If shutdown seems to "hang" at the first shutdown message box, this trick sometimes works:

  1. Press the Ctrl-Esc keys.
  2. Wait for about a minute.
  3. In many cases, a dialog box will pop up telling you that the Workplace Shell isn't responding to system requests, and will give you the choice of clicking on Enter to end the application, or Cancel.
  4. Click on the Enter box. The shutdown usually proceeds normally.

Adjusting your swap file

If you have disk space to spare, you can adjust the default startup size of your swap file (SWAPPER.DAT) to improve system performance.

The default startup size of SWAPPER.DAT is set in your CONFIG.SYS file with the line:

SWAPPATH=<drive>:\<path> <minfree> <swapsize>

where <swapsize> is the default startup size of SWAPPER.DAT.
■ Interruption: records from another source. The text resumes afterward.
Lemma undo_reverts_commit_witness :
  (reachableOn context midHistoryState /\ commits Clear midHistoryState = true) /\
  exists s1 s2,
    transitionOf context sampleEnv Clear midHistoryState = Ok s1 /\
    transitionOf context sampleEnv Undo s1 = Ok s2 /\
    shapes s2 = shapes midHistoryState /\
    history s2 = history s1 /\
    historyIndex s2 = historyIndex s1 - 1 /\
    isDrawing s2 = false /\ currentPath s2 = [].
Proof.
  assert (Hreach : reachableOn context midHistoryState).
  { exists sampleWorld, (stroke ++ stroke ++ [Undo]). vm_compute. reflexivity. }
  split; [split; [exact Hreach | reflexivity]|].
  apply (@undo_reverts_commit context sampleEnv sampleEnv Clear midHistoryState Hreach).
  reflexivity.
Defined.

(** X3: after a command that commits to the history, in any state, the
    cursor is on the last entry and [redo()] returns the state unchanged; when
    the cursor was inside the history and below the cap, the new history is
    the old one cut after the cursor plus the new [shapes]: the entries that
    could be redone are gone. *)
Theorem commit_discards_redo_branch
    (storeType : StoreType) (e1 e2 : Env) (c : Command) (s : CanvasState) :
  commits c s = true ->
  exists s1,
    transitionOf storeType e1 c s = Ok s1 /\
    historyIndex s1 = js_length (history s1) - 1 /\
    transitionOf storeType e2 Redo s1 = Ok s1 /\
    (0 <= historyIndex s < js_length (history s) ->
     historyIndex s + 2 <= defaultMaxHistorySize ->
     history s1 = firstn (Z.to_nat (historyIndex s + 1)) (history s) ++ [shapes s1]).
Proof.
  intros Hcommits.
  destruct (commit_result e1 c s Hcommits) as (s1 & Hstep & Hhist & _).
  assert (Hlast : historyIndex s1 = js_length (history s1) - 1).
  { pose proof (addToHistory_cursor (history s) (historyIndex s) (shapes s1)
                  defaultMaxHistorySize) as Hc.
    now rewrite <- Hhist in Hc. }
  exists s1. rewrite !transitionOf_as_context.
  split; [exact Hstep|]. split; [exact Hlast|].
  split; [now apply redo_at_end|].
  intros Hcursor Hbelow.
  assert (Hmax : 1 <= defaultMaxHistorySize) by (unfold defaultMaxHistorySize; lia).
  rewrite (@addToHistory_unfold (history s) (historyIndex s) (shapes s1) _ Hcursor Hmax)
    in Hhist.
  injection Hhist as Hentries _. rewrite Hentries.
  now replace (Z.to_nat (historyIndex s + 2 - defaultMaxHistorySize)) with O by lia.
Qed.

Lemma commit_discards_redo_branch_witness :
  commits (AddShape testShape) midHistoryState = true /\
  js_length (history midHistoryState) = 3 /\
  exists s1,
    transitionOf zustand sampleEnv (AddShape testShape) midHistoryState = Ok s1 /\
    historyIndex s1 = js_length (history s1) - 1 /\
    transitionOf zustand sampleEnv Redo s1 = Ok s1 /\
    history s1 = firstn 2 (history midHistoryState) ++ [shapes s1].
Proof.
  split; [reflexivity|]. split; [reflexivity|].
  destruct (@commit_discards_redo_branch zustand sampleEnv sampleEnv
              (AddShape testShape) midHistoryState eq_refl)
    as (s1 & Hstep & Hlast & Hredo & Hcut).
  exists s1. repeat split; try assumption.
  apply Hcut; cbn; unfold defaultMaxHistorySize; lia.
Defined.

(** X4: when the history is full (50 entries) and the cursor is on the last
    one, a command that commits drops exactly the oldest entry: the new
    history is the old one without its first entry, plus the new [shapes];
    it has 50 entries again and the cursor stays at 49. *)
Theorem full_history_drops_oldest
    (storeType : StoreType) (e : Env) (c : Command) (s : CanvasState) :
  js_length (history s) = 50 ->
  historyIndex s = 49 ->
  commits c s = true ->
  exists s1,
    transitionOf storeType e c s = Ok s1 /\
    history s1 = tl (history s) ++ [shapes s1] /\
    js_length (history s1) = 50 /\
    historyIndex s1 = 49.
Proof.
  intros Hfull Hcursor Hcommits.
  destruct (commit_result e c s Hcommits) as (s1 & Hstep & Hhist & _).
  assert (Hrange : 0 <= historyIndex s < js_length (history s)) by lia.
  assert (Hmax : 1 <= defaultMaxHistorySize) by (unfold defaultMaxHistorySize; lia).
  rewrite (@addToHistory_unfold (history s) (historyIndex s) (shapes s1) _ Hrange Hmax)
    in Hhist.
  injection Hhist as Hentries Hindex.
  rewrite Hcursor in Hentries, Hindex. unfold defaultMaxHistorySize in *.
  cbn in Hindex. change (Z.to_nat (49 + 2 - 50)) with 1%nat in Hentries.
  rewrite firstn_all2 in Hentries by (unfold js_length in Hfull; lia).
  destruct (history s) as [|oldest kept] eqn:Hhistory; [discriminate Hfull|].
  cbn [app skipn tl] in *.
  exists s1. rewrite transitionOf_as_context.
  split; [exact Hstep|]. split; [exact Hentries|]. split; [|exact Hindex].
  rewrite Hentries, js_length_app. unfold js_length in *. cbn [List.length] in *. lia.
Qed.

Lemma full_history_drops_oldest_witness :
  (js_length (history fullHistoryState) = 50 /\ historyIndex fullHistoryState = 49 /\
   commits (AddShape testShape) fullHistoryState = true) /\
  exists s1,
    transitionOf redux sampleEnv (AddShape testShape) fullHistoryState = Ok s1 /\
    history s1 = tl (history fullHistoryState) ++ [shapes s1] /\
    js_length (history s1) = 50 /\
    historyIndex s1 = 49.
Proof.
  split; [repeat split|].
  apply (@full_history_drops_oldest redux sampleEnv (AddShape testShape) fullHistoryState);
    reflexivity.
Defined.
To adjust the startup size for better performance:

  1. Monitor the size of the SWAPPER.DAT over the course of a normal day's work. A third-party utility for monitoring swap file size makes this task a bit easier.
  2. Note the maximum size that SWAPPER.DAT reaches during normal usage.
  3. Change the <swapsize> parameter of SWAPPATH to reflect at least the maximum swap file size you noted (<swapsize> is measured in kilobytes).
You MUST have enough free drive space to use this tip. If the size of the <swapsize> parameter violates the amount needed for the <minfree> parameter, your system will not boot.

Using SVGA.EXE under real DOS

contributed by Jack Tan

Running SVGA.EXE in a VDM usually results in a file called SVGADATA.PMI, which contains information which lets OS/2 access SVGA graphics modes.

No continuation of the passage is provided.